急襲、ワイバーン
アール人の生き残りで、魔物と融合させられたファムナと知り合い、力を借りることになったレイル達。要塞のさらに奥へと進む。
地下40階に到達し、遂に最大の難関とノエリーが言っていたワイバーンの棲家へとレイル達は足を踏み入れた。かつての戦争で、空からの攻撃に対抗するために作られた翼竜は、レイル達に容赦なく襲いかかる。直線状の一本道以外は底の見えない、落ちたら即死であろう崖になっている地形は、まるで彼らの動きに有利になるように作られたかのようだった。
「2人とも、気をつけて」ファムナが言う。
「奴らは近接攻撃だけじゃなく、炎も吐く。なるべく奴らの直線状に立たないようにして!」
『はい!』ケーナとレイルの声が同時に出た。
「向こうは、飛行している……それを止めれば十分に勝機はあるよ。幸い、このブロトロンの肉体は物理攻撃にも炎にも耐性がある。逃げきれない時は盾にしてその隙に攻撃すれば効果的だわ」
「詳しいんですね」
「私もかつては戦士だったのよ、ケーナ……さあ、慎重に行きましょう!」
ワイバーンが、首を突き出して、レイル達に突撃してくる。
レイル達は、言われたとおり肩面をファムナに立ってもらい、反対側の敵のみを狙う事にした。

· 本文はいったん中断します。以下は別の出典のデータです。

Fixpoint run (es : list Event) (st : App) : option App :=
  match es with
  | [] => Some st
  | e :: es =>
      match step e st with
      | Some st => run es st
      | None => None
      end
  end.

(** The component once mounted in a viewport of the given size. *)
Definition mounted (w h : Z) : App :=
  let defaults := {| width := 100; brightness := 0; contrast := 1 |} in
  {| gifLoaded := false;
     adjustedPreviewUrl := EmptyString;
     params := defaults;
     loading := false;
     error := EmptyString;
     viewportRef := Some {| clientWidth := w; clientHeight := h |};
     asciiRef := Some {| textContent := EmptyString;
                         transform := TransformUnset |};
     isUpdating := false;
     pendingUpdate := false;
     paramsRef := defaults;
     asciiBuffer := None;
     frameMetadata := {| count := 0; size := of_Z 0; rawW := 0; rawH := 0 |};
     animationFrameId := None;
     lastFrameTime := 0;
     currentFrameIdx := 0;
     isInteractive := false;
     debounceTimer := None;
     timeouts := [];
     nextHandle := 1;
     convertAwait := [];
     previewAwait := [];
     invoked := [];
     console := [] |}.

Inductive reachable : App -> Prop :=
| reachable_mounted (w h : Z) : reachable (mounted w h)
| reachable_step (e : Event) (st st' : App) :
    reachable st -> step e st = Some st' -> reachable st'.

End Handlers.

(** ** Views of the state *)

(** The conversions among the backend calls made so far. *)
Fixpoint conversions (calls : list Invoke) : list ConvertArgs :=
  match calls with
  | [] => []
  | convert_gif_to_ascii a :: calls => a :: conversions calls
  | _ :: calls => conversions calls
  end.

(** The request coordinator's state, the parameters, the timers and the
    playback flags: everything [renderFrame] and the measurement never
    write. *)
Definition control (st : App) :=
  (gifLoaded st, params st, paramsRef st, loading st, error st,
   (isUpdating st, pendingUpdate st, convertAwait st,
    conversions (invoked st)),
   (isInteractive st, lastFrameTime st, animationFrameId st),
   (debounceTimer st, timeouts st, nextHandle st),
   (console st, viewportRef st, adjustedPreviewUrl st)).

(** The frame buffer with its layout and measured grid. *)
Definition frame_buffer (st : App) := (asciiBuffer st, frameMetadata st).

(** The playback state. *)
Definition playback (st : App) :=
  (currentFrameIdx st, lastFrameTime st, isInteractive st).

(** The arguments [convert_loop] sends for a parameter snapshot. *)
Definition convert_args (p : Params) (onlyFrame : option Z) : ConvertArgs :=
  {| arg_width := width p;
     arg_brightness := brightness p;
     arg_contrast := contrast p;
     arg_onlyFrame := onlyFrame |}.
(** Without a question in [shared], the Decide state and the Answer state
    raise a [KeyError] for it, under both posts, and so does the flow. *)
Theorem question_required (P : posts) (curr : node) (st : state) (fuel : nat) :
  shared st !! "question" = None -> curr <> Search ->
  run_node P curr st = Raise (KeyError "question") /\
  orch P (S fuel) curr st = Some (Raise (KeyError "question")).
Proof.
  intros Hno Hcurr.
  assert (Hrun : run_node P curr st = Raise (KeyError "question")).
  { destruct curr; [| contradiction |];
      unfold run_node, DecideAction_prep, AnswerQuestion_prep, shared_item;
      now rewrite Hno. }
  split; [exact Hrun |]. cbn [orch]. now rewrite Hrun.
Qed.

(** The Search state raises a [KeyError] when no query was stored, and
    lets an exception of the search client through; [context] is not
    touched then, the run ends with the exception. *)
Theorem SearchWeb_failures (P : posts) (st : state) (fuel : nat) :
  (shared st !! "search_query" = None ->
     orch P (S fuel) Search st = Some (Raise (KeyError "search_query"))) /\
  (forall q e, shared st !! "search_query" = Some q ->
     DDGS_text q 5 = Raise e ->
     orch P (S fuel) Search st = Some (Raise e)).
Proof.
  split.
  - intros Hno. cbn [orch]. unfold run_node, SearchWeb_prep, shared_item.
    now rewrite Hno.
  - intros q e Hq He. cbn [orch].
    unfold run_node, SearchWeb_prep, SearchWeb_exec, search_web_duckduckgo,
      shared_item.
    rewrite Hq. cbn [mbind result_bind]. now rewrite He.
Qed.

End Edges.
(** * The file cache of hphp/util/file-cache.cpp

    A shallow embedding of [HPHP::FileCache] (the archive builder, its
    binary format, the two loaders and the query interface) and the
    properties established about it.

    Conventions of the embedding.
    - [short], [int] and [int64_t] values are integers of [Z]; conversions
      that narrow are written out with [wrap].  Objects are laid out in
      little-endian byte order, as on the hosts the archive is produced on.
    - A [char*] is modelled by the bytes that can be addressed through it:
      [None] is the null pointer, [Some bs] a pointer whose allocation
      holds [bs] from that address on.  A pointer into the mapped region is
      the suffix of the region that starts at its offset.
    - A [const char*] name is a [string]; it ends at its first NUL
      character ([c_str]).  A null name fails the same [name && *name]
      test as the empty one and is not represented separately.
    - [assert] and [always_assert] end the run with [Abort] ([assert] is
      taken as compiled in); a C++ exception is [Throw]; behaviour the
      language leaves undefined (reads outside an allocation, overflow of
      [int] arithmetic in a size) is [Undefined].
    - Loops run on fuel that is shown to suffice; [OutOfFuel] is the
      outcome of a run of the model that has none left.
    - Calls to [Logger] and to [free], failures of [malloc] and of
      reading an open file leave no trace in the model; of the destructor
      the model keeps its assertions ([destroy]). *)

From Stdlib Require Import ZArith Lia List.
From Stdlib.Strings Require Import String Ascii Byte.
From stdpp Require Import base option list strings gmap fin_maps sorting.

Local Open Scope Z_scope.

(** ** Machine integers and their object representation *)

Module MachInt.

(** The value of a [w]-bit two's complement integer holding [z]. *)
Definition wrap (w : Z) (z : Z) : Z :=
  (z + 2 ^ (w - 1)) mod 2 ^ w - 2 ^ (w - 1).

Definition to_short : Z → Z := wrap 16.
Definition to_int : Z → Z := wrap 32.
Definition to_int64 : Z → Z := wrap 64.

Definition byte_of_Z (z : Z) : byte :=
  default x00 (Byte.of_N (Z.to_N (z mod 256))).

Definition Z_of_byte (b : byte) : Z := Z.of_N (Byte.to_N b).

(** The [n] bytes of the object holding [z], least significant first. *)
Fixpoint le_bytes (n : nat) (z : Z) : list byte :=
  match n with
  | O => []
  | S n' => byte_of_Z z :: le_bytes n' (z / 256)
  end.

(** The unsigned value of a little-endian byte sequence. *)
Fixpoint le_value (bs : list byte) : Z :=
  match bs with
  | [] => 0
  | b :: bs' => Z_of_byte b + 256 * le_value bs'
  end.

Definition short_bytes (z : Z) : list byte := le_bytes 2 z.
Definition int_bytes (z : Z) : list byte := le_bytes 4 z.
Definition bytes_short (bs : list byte) : Z := to_short (le_value bs).
Definition bytes_int (bs : list byte) : Z := to_int (le_value bs).
(** * Appointment slot lifecycle: the booking routes of the back end

    A shallow embedding of [back-end/src/routes/appointments.js] (the
    routes that book, reschedule, cancel and list appointment slots) and
    of the front-end call [AppointmentApiService.completeAppointment]
    that reaches the same router.

    The [appointments] table is a list of rows.  Every route handler is a
    chain of sqlite callbacks; it is embedded as a program in
    continuation-passing style whose nodes are the store statements the
    handler issues, so that one handler can be run alone, with store
    errors injected, or interleaved with another handler statement by
    statement. *)

From Stdlib Require Import List String Ascii ZArith Bool Lia.
From Stdlib Require Import Permutation Sorting.Sorted.
From Stdlib Require QArith Qround DecimalString.
Import ListNotations.

Local Open Scope string_scope.
Local Open Scope list_scope.

(** ** The appointments table *)

(** [status TEXT CHECK (status IN ('available','booked','cancelled','completed'))] *)
Inductive Status : Type :=
| available
| booked
| cancelled
| completed.

Definition Status_eqb (a b : Status) : bool :=
  match a, b with
  | available, available => true
  | booked, booked => true
  | cancelled, cancelled => true
  | completed, completed => true
  | _, _ => false
  end.
(** * ai-notes-summarizer: the record access layer, embedded and verified

    The development follows the two source files that carry behaviour:
    - [src/db/tables.ts]: the three tables [NotesDocuments], [NoteSummaries]
      and [SummaryJobs];
    - the action module ([server = { createDocument, ... , listJobs }]):
      ten handlers, each a short sequence of statements against the store.

    The relational store is modelled as three lists of rows, with what
    the store itself enforces and refuses: the integer primary key it hands
    out, the references [tables.ts] declares, and the integers its client
    will not turn into numbers. A handler is a function from the store to
    a result and the store after the handler ran (a throw keeps whatever
    the statements before it did). *)

From stdpp Require Import base numbers list strings gmap.

Open Scope Z_scope.

(* ------------------------------------------------------------------ *)
(** * Column types *)
(* ------------------------------------------------------------------ *)

(** [column.text({ enum: ["manual", "upload", "web", "other"] })] *)
Inductive SourceType := manual | upload | web | other.

(** [enum: ["short", "detailed", "bullet_points", "key_points", "action_items"]] *)
Inductive SummaryType := short | detailed | bullet_points | key_points | action_items.

(** [enum: ["summary", "key_points", "action_items", "rewrite", "other"]] *)
Inductive JobType := job_summary | job_key_points | job_action_items | job_rewrite | job_other.

(** [enum: ["pending", "completed", "failed"]] *)
Inductive JobStatus := pending | completed | failed.

#[global] Instance JobStatus_eq_dec : EqDecision JobStatus.
Proof. solve_decision. Defined.

(** [column.json]: a structured value the handlers never look into. *)
#[local] Unset Elimination Schemes.
Inductive Json :=
| JNull
| JBool (b : bool)
| JNum (n : Z)
| JStr (s : string)
| JArr (items : list Json)
| JObj (members : list (string * Json)).
#[local] Set Elimination Schemes.

(** [column.date]: milliseconds since the epoch. *)
Definition Date := Z.

(** [column.number]: the column has integer affinity. A whole number
    within 64 bits is kept as an integer, and the client hands an integer
    out as a number only if it is a safe one (below 2^53 in size), else it
    throws [RangeError]. A number beyond 64 bits is kept as a float and
    read back as it is. *)
Definition safe_integer (n : Z) : bool := bool_decide (- 2 ^ 53 < n < 2 ^ 53).

Definition kept_as_integer (n : Z) : bool := bool_decide (- 2 ^ 63 < n < 2 ^ 63).

Definition readable_number (n : Z) : bool := safe_integer n || negb (kept_as_integer n).

(* ------------------------------------------------------------------ *)
(** * Rows of the three tables *)
(* ------------------------------------------------------------------ *)

Record NotesDocument := {
  doc_id : Z;
  doc_ownerId : string;
  doc_title : string;
  doc_content : string;
  doc_sourceType : SourceType;
  doc_sourceMeta : option Json;
  doc_tags : option string;
  doc_createdAt : Date;
  doc_updatedAt : Date;
}.

Record NoteSummary := {
  sum_id : Z;
  sum_documentId : Z;
  sum_ownerId : string;
  sum_summaryType : SummaryType;
  sum_content : string;
  sum_originalLength : option Z;
  sum_summaryLength : option Z;
  sum_meta : option Json;
  sum_createdAt : Date;
}.

Record SummaryJob := {
  job_id : Z;
  job_documentId : option Z;
  job_ownerId : string;
  job_jobType : JobType;
  job_input : option Json;
  job_output : option Json;
  job_status : JobStatus;
  job_createdAt : Date;
}.

(** Every table has the primary key [id] and the column [ownerId].
    [row_numbers] are the integer columns a caller fills in freely; the
    ids are handed out by the store, counting from 1, and a [documentId]
    is stored only if it is one of them. *)
Class Row (R : Type) := {
  row_id : R → Z;
  row_ownerId : R → string;
  row_numbers : R → list Z;
}.

#[global] Instance NotesDocument_Row : Row NotesDocument :=
  {| row_id := doc_id; row_ownerId := doc_ownerId; row_numbers := λ _, [] |}.
#[global] Instance NoteSummary_Row : Row NoteSummary :=
  {| row_id := sum_id; row_ownerId := sum_ownerId;
     row_numbers := λ s, option_list (sum_originalLength s)
                         ++ option_list (sum_summaryLength s) |}.
#[global] Instance SummaryJob_Row : Row SummaryJob :=
  {| row_id := job_id; row_ownerId := job_ownerId; row_numbers := λ _, [] |}.

(** A row the client can hand to the handler. *)
Definition readable {R} `{Row R} (r : R) : bool :=
  forallb readable_number (row_numbers r).

(* ------------------------------------------------------------------ *)
(** * The store *)
(* ------------------------------------------------------------------ *)

(** A table: its rows in insertion order. *)
Record Table (R : Type) := MkTable {
  rows : list R;
}.
Arguments MkTable {R} _.
Arguments rows {R} _.

Record Db := MkDb {
  NotesDocuments : Table NotesDocument;
  NoteSummaries : Table NoteSummary;
  SummaryJobs : Table SummaryJob;
}.

Definition empty_table {R} : Table R := MkTable [].
Definition empty_db : Db := MkDb empty_table empty_table empty_table.

(** A table name as the statements use it: how to read the table out of
    the store and how to put a new version of it back, and the references
    of [tables.ts]: [references db r] says that the row [r] refers to is
    in the store, [referenced db r] that a row of another table refers to
    [r]. *)
Record TableRef (R : Type) := MkRef {
  get_table : Db → Table R;
  set_table : Table R → Db → Db;
  references : Db → R → bool;
  referenced : Db → R → bool;
}.
Arguments get_table {R} _ _.
Arguments set_table {R} _ _ _.
Arguments references {R} _ _ _.
Arguments referenced {R} _ _ _.

(** [references: () => NotesDocuments.columns.id]; a [null] refers to
    nothing. *)
Definition document_exists (db : Db) (documentId : option Z) : bool :=
  match documentId with
  | Some id => bool_decide (id ∈ doc_id <$> rows (NotesDocuments db))
  | None => true
  end.

Definition NotesDocumentsT : TableRef NotesDocument :=
  {| get_table := NotesDocuments;
     set_table := λ t db, MkDb t (NoteSummaries db) (SummaryJobs db);
     references := λ _ _, true;
     referenced := λ db d,
       bool_decide (doc_id d ∈ sum_documentId <$> rows (NoteSummaries db))
       || bool_decide (Some (doc_id d) ∈ job_documentId <$> rows (SummaryJobs db)) |}.
Definition NoteSummariesT : TableRef NoteSummary :=
  {| get_table := NoteSummaries;
     set_table := λ t db, MkDb (NotesDocuments db) t (SummaryJobs db);
     references := λ db s, document_exists db (Some (sum_documentId s));
     referenced := λ _ _, false |}.
Definition SummaryJobsT : TableRef SummaryJob :=
  {| get_table := SummaryJobs;
     set_table := λ t db, MkDb (NotesDocuments db) (NoteSummaries db) t;
     references := λ db j, document_exists db (job_documentId j);
     referenced := λ _ _, false |}.

(* ------------------------------------------------------------------ *)
(** * Handlers: state and throws *)
(* ------------------------------------------------------------------ *)

Inductive ErrorCode := UNAUTHORIZED | NOT_FOUND.

(** What the store and its client throw; no handler catches it. *)
Inductive Exception := SQLITE_CONSTRAINT_FOREIGNKEY | RangeError.

Inductive Result (A : Type) :=
| Ok (a : A)
| ActionError (code : ErrorCode) (message : string)
| Uncaught (e : Exception).
Arguments Ok {A} _.
Arguments ActionError {A} _ _.
Arguments Uncaught {A} _.

Definition Handler (A : Type) : Type := Db → Result A * Db.

Definition ret {A} (a : A) : Handler A := λ db, (Ok a, db).

Definition throw {A} (code : ErrorCode) (message : string) : Handler A :=
  λ db, (ActionError code message, db).

Definition bind {A B} (m : Handler A) (k : A → Handler B) : Handler B :=
  λ db, match m db with
        | (Ok a, db') => k a db'
        | (ActionError c msg, db') => (ActionError c msg, db')
        | (Uncaught e, db') => (Uncaught e, db')
        end.

Notation "'do' x <- m ;; k" := (bind m (λ x, k))
  (at level 10, x name, m at level 99, k at level 200).

(** ** Statements *)

(** The rows a statement hands back, through the client. *)
Definition returning {R} `{Row R} (l : list R) : Result (list R) :=
  if forallb readable l then Ok l else Uncaught RangeError.
Arguments returning : simpl never.

(** [db.select().from(T).where(P)] *)
Definition db_select {R} `{Row R} (T : TableRef R) (P : R → Prop)
    `{!∀ r, Decision (P r)} : Handler (list R) :=
  λ db, (returning (filter P (rows (get_table T db))), db).

(** The id of the next row: [id] is the integer primary key, so one more
    than the largest id in the table, and 1 in an empty table. *)
Definition next_id {R} `{Row R} (l : list R) : Z :=
  match row_id <$> l with
  | [] => 1
  | id :: ids => foldr Z.max id ids + 1
  end.

(** [db.insert(T).values(v).returning()]: the store refuses a row that
    refers to nothing; else the row is in, and then read back. *)
Definition db_insert {R} `{Row R} (T : TableRef R) (values : Z → R)
    : Handler (list R) :=
  λ db, let t := get_table T db in
        let row := values (next_id (rows t)) in
        if references T db row
        then (returning [row], set_table T (MkTable (rows t ++ [row])) db)
        else (Uncaught SQLITE_CONSTRAINT_FOREIGNKEY, db).

(** [db.update(T).set(f).where(P).returning()]. No [set] of the handlers
    names [id] or [documentId], so no reference is made or broken. *)
Definition db_update {R} `{Row R} (T : TableRef R) (set : R → R) (P : R → Prop)
    `{!∀ r, Decision (P r)} : Handler (list R) :=
  λ db, let t := get_table T db in
        (returning (set <$> filter P (rows t)),
         set_table T
           (MkTable ((λ r, if decide (P r) then set r else r) <$> rows t)) db).

(** [db.delete(T).where(P).returning()]: the store refuses to remove a
    row that is referred to, and then removes nothing. *)
Definition db_delete {R} `{Row R} (T : TableRef R) (P : R → Prop)
    `{!∀ r, Decision (P r)} : Handler (list R) :=
  λ db, let t := get_table T db in
        let matched := filter P (rows t) in
        if existsb (referenced T db) matched
        then (Uncaught SQLITE_CONSTRAINT_FOREIGNKEY, db)
        else (returning matched,
              set_table T (MkTable (filter (λ r, ¬ P r) (rows t))) db).

(** [.limit(1)] *)
Definition limit1 {R} (m : Handler (list R)) : Handler (list R) :=
  do l <- m ;; ret (take 1 l).

(** JavaScript truthiness of an optional number: [undefined], [null] and
    [0] are falsy. *)
Definition truthy (n : option Z) : bool :=
  match n with
  | Some n => bool_decide (n ≠ 0)
  | None => false
  end.

(* ------------------------------------------------------------------ *)
(** * The caller *)
(* ------------------------------------------------------------------ *)

Record User := { user_id : string }.
Record Locals := { user : option User }.
Record ActionAPIContext := { locals : option Locals }.

(** [requireUser]: [context.locals?.user], or UNAUTHORIZED. *)
Definition requireUser (context : ActionAPIContext) : Handler User :=
  match locals context ≫= user with
  | None => throw UNAUTHORIZED "You must be signed in to perform this action."
  | Some user => ret user
  end.

(** The context of a signed-in caller. *)
Definition signed_in (uid : string) : ActionAPIContext :=
  {| locals := Some {| user := Some {| user_id := uid |} |} |}.

(** Who a context speaks for, if anybody. *)
Definition caller (context : ActionAPIContext) : option string :=
  user_id <$> (locals context ≫= user).

(* ------------------------------------------------------------------ *)
(** * Documents *)
(* ------------------------------------------------------------------ *)

(** The inputs are the values the schemas let through; an optional key
    that is absent (or [undefined]) is [None]. *)
Record CreateDocumentInput := {
  cd_title : string;
  cd_content : string;
  cd_sourceType : option SourceType;
  cd_sourceMeta : option Json;
  cd_tags : option string;
}.

(** [new Date()] is read from the environment: each call site takes the
    instant it reads as an argument. *)
Definition createDocument (input : CreateDocumentInput) (now now' : Date)
    (context : ActionAPIContext) : Handler (option NotesDocument) :=
  do user <- requireUser context ;;
  do inserted <- db_insert NotesDocumentsT (λ id,
    {| doc_id := id;
       doc_ownerId := user_id user;
       doc_title := cd_title input;
       doc_content := cd_content input;
       doc_sourceType := default manual (cd_sourceType input);
       doc_sourceMeta := cd_sourceMeta input;
       doc_tags := cd_tags input;
       doc_createdAt := now;
       doc_updatedAt := now' |}) ;;
  ret (head inserted).

Record UpdateDocumentInput := {
  ud_id : Z;
  ud_title : option string;
  ud_content : option string;
  ud_sourceType : option SourceType;
  ud_sourceMeta : option Json;
  ud_tags : option string;
}.

(** One key of [updateData] with its value. *)
Inductive DocumentAssignment :=
| set_title (v : string)
| set_content (v : string)
| set_sourceType (v : SourceType)
| set_sourceMeta (v : Json)
| set_tags (v : string)
| set_updatedAt (v : Date).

「翼を使えなくすればいいのなら! ……真空の刃よ、標的を切り裂け! <斬空爪>!」
レイルの手から、風の刃が放たれる。その切れ味は鋭く、ワイバーンの翼を見事に切り落とした。翼を失ったワイバーンは奈落の底に落ちて行く。
「やった!」ケーナが左手を強く握る。
「ケーナ、いけるよ! あいつら、そんなに頑丈じゃ無いみたいだ」
「そうだね。じゃあ、私の剣でも……」
少女は、突撃に失敗し横切ったワイバーンに剣撃を加える。
彼女の剣は、流石は王家の名剣。その翼をまるで紙のようにシュッと切り裂いた。
そして、このようにワイバーン達を次々に崖の下に落としながら、3人は少しずつ前進し、遂に突破する事に成功した。新たなる仲間の存在のおかげで、レイル達は比較的楽にこの難関を突破できたのだ。
「……はぁ」レイルが、大きく息をする。
「よく頑張ったわね、2人とも」
「ありがとうございます、ファムナさん。あなたのおかげで何とかなりました」
「そんなことないわ。レイルの冥術、ケーナの剣技、どちらもワーバーンに対抗するには十分だった。あなた達でも十分乗り越えられたと思うわ」
「そんな……」
褒められて、顔が赤くなったレイルを、ケーナが小突く。
「もう、照れちゃって…………でも、これで<歩みの種>まではあと少しなんですよね?」
「そうね、もう魔物の巣窟のような場所は無いはずよ。ただ……」
「え? まだ、何かあるんですか?」
「あれが現れるかもしれない」
「あれ?」
「負の遺産のひとつがね……前に言ったでしょ? 私達は、ある魔物の暴走が元で壊滅したって」
「はい…………まさか!」
「そう、そのまさかよ。その魔物は、今もこの要塞のどこかにいる。もし出会ったら、最悪の事態だと思って」
その、最悪の事態は、不運にも、この後レイル達に訪れるのであった。